ABOUT THIS TASK
In the listing below, find the line holding "(pcb : pcb_t)" and the line holding "cr3 s' = KernelVAddrToPAddr". Write out those two lines and all lines between, exactly, and nothing more.
○ ○ ○ ○ ○
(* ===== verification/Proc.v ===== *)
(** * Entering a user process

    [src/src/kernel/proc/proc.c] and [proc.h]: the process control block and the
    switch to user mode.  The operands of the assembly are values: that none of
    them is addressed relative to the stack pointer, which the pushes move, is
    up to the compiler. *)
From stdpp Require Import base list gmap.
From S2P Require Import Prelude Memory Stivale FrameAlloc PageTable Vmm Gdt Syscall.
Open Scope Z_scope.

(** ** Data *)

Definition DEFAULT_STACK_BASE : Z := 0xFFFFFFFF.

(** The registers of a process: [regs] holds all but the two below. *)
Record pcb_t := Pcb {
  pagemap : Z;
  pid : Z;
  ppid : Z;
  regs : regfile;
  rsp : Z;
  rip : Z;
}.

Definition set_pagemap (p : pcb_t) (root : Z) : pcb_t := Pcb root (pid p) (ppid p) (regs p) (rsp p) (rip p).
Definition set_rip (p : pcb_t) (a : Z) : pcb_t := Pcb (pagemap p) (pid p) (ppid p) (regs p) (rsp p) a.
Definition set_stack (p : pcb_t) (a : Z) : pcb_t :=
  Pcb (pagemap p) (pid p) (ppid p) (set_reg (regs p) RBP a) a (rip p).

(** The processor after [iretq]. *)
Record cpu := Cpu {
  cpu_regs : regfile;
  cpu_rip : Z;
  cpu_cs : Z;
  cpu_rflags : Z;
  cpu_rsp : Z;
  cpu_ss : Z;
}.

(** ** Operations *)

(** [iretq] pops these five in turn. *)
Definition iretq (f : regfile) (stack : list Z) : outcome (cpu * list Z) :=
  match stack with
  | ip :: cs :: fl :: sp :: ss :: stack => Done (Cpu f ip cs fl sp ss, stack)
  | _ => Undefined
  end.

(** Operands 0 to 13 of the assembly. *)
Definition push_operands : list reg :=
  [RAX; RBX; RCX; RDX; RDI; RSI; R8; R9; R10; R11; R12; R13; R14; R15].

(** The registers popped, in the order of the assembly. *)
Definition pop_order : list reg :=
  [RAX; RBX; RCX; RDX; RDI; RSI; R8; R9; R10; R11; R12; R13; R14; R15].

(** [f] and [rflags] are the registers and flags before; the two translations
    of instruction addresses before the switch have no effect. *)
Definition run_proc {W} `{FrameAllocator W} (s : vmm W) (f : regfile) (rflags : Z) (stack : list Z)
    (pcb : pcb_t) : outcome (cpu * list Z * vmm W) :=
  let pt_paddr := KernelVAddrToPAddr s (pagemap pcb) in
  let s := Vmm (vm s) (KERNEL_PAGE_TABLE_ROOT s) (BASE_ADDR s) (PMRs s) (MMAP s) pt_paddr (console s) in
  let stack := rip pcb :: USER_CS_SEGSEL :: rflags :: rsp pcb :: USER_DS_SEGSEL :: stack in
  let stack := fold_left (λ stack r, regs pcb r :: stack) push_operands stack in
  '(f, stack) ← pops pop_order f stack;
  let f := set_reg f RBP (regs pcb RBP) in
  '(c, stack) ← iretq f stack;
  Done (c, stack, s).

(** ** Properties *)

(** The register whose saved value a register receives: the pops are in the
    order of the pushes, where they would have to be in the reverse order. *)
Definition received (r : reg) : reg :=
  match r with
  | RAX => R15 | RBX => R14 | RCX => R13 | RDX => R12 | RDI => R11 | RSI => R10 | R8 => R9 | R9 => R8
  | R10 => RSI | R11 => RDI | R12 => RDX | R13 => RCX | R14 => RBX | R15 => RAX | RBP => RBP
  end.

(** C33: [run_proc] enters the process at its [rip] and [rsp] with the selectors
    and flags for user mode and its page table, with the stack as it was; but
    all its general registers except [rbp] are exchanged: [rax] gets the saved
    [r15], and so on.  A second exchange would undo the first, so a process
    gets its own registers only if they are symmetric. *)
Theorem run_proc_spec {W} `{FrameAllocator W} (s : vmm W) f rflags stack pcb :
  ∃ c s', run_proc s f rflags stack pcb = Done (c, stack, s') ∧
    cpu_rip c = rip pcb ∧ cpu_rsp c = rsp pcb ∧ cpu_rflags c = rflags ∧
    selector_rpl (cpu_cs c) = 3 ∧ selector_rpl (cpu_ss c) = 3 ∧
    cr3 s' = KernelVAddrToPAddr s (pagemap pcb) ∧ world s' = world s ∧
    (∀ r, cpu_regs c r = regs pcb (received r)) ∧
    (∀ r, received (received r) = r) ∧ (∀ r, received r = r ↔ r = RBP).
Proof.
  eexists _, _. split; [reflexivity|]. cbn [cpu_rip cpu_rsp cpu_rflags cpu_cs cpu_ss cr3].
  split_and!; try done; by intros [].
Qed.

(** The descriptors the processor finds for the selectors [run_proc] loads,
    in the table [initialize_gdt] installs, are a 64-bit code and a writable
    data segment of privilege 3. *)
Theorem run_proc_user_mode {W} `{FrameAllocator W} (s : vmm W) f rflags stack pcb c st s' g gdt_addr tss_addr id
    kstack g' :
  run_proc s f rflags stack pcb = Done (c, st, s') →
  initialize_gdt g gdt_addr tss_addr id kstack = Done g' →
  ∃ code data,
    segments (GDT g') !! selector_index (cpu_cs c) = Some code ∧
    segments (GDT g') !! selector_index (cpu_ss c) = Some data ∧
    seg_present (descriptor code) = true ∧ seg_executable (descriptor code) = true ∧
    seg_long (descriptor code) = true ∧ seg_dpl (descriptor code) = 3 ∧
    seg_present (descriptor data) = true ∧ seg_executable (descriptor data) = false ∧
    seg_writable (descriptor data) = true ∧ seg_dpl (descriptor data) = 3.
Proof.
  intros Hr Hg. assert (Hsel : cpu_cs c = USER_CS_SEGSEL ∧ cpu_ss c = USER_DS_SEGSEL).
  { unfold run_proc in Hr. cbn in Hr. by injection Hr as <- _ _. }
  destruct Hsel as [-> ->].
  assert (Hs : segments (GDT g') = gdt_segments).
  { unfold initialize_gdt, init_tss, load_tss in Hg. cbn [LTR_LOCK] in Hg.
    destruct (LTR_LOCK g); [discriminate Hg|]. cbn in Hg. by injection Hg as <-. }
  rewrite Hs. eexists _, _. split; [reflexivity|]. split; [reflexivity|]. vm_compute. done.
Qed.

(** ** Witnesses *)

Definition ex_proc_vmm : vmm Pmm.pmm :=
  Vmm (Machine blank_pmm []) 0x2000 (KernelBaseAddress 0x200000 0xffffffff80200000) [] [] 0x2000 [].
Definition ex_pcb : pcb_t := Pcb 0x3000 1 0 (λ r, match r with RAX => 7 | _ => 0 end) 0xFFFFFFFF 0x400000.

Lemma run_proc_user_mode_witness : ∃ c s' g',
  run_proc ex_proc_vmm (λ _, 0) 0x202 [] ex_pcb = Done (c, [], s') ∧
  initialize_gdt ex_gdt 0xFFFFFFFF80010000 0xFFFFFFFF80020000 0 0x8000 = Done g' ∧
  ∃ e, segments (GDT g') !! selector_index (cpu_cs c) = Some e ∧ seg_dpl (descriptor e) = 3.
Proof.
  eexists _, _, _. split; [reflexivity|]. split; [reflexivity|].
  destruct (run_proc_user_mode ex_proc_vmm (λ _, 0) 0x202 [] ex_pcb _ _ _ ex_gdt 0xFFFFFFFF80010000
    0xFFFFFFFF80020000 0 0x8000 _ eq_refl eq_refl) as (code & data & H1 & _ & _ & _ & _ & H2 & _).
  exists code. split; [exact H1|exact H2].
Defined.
○ ○ ○ ○ ○
RESPONSE BOX
    (pcb : pcb_t) : outcome (cpu * list Z * vmm W) :=
  let pt_paddr := KernelVAddrToPAddr s (pagemap pcb) in
  let s := Vmm (vm s) (KERNEL_PAGE_TABLE_ROOT s) (BASE_ADDR s) (PMRs s) (MMAP s) pt_paddr (console s) in
  let stack := rip pcb :: USER_CS_SEGSEL :: rflags :: rsp pcb :: USER_DS_SEGSEL :: stack in
  let stack := fold_left (λ stack r, regs pcb r :: stack) push_operands stack in
  '(f, stack) ← pops pop_order f stack;
  let f := set_reg f RBP (regs pcb RBP) in
  '(c, stack) ← iretq f stack;
  Done (c, stack, s).

(** ** Properties *)

(** The register whose saved value a register receives: the pops are in the
    order of the pushes, where they would have to be in the reverse order. *)
Definition received (r : reg) : reg :=
  match r with
  | RAX => R15 | RBX => R14 | RCX => R13 | RDX => R12 | RDI => R11 | RSI => R10 | R8 => R9 | R9 => R8
  | R10 => RSI | R11 => RDI | R12 => RDX | R13 => RCX | R14 => RBX | R15 => RAX | RBP => RBP
  end.

(** C33: [run_proc] enters the process at its [rip] and [rsp] with the selectors
    and flags for user mode and its page table, with the stack as it was; but
    all its general registers except [rbp] are exchanged: [rax] gets the saved
    [r15], and so on.  A second exchange would undo the first, so a process
    gets its own registers only if they are symmetric. *)
Theorem run_proc_spec {W} `{FrameAllocator W} (s : vmm W) f rflags stack pcb :
  ∃ c s', run_proc s f rflags stack pcb = Done (c, stack, s') ∧
    cpu_rip c = rip pcb ∧ cpu_rsp c = rsp pcb ∧ cpu_rflags c = rflags ∧
    selector_rpl (cpu_cs c) = 3 ∧ selector_rpl (cpu_ss c) = 3 ∧
    cr3 s' = KernelVAddrToPAddr s (pagemap pcb) ∧ world s' = world s ∧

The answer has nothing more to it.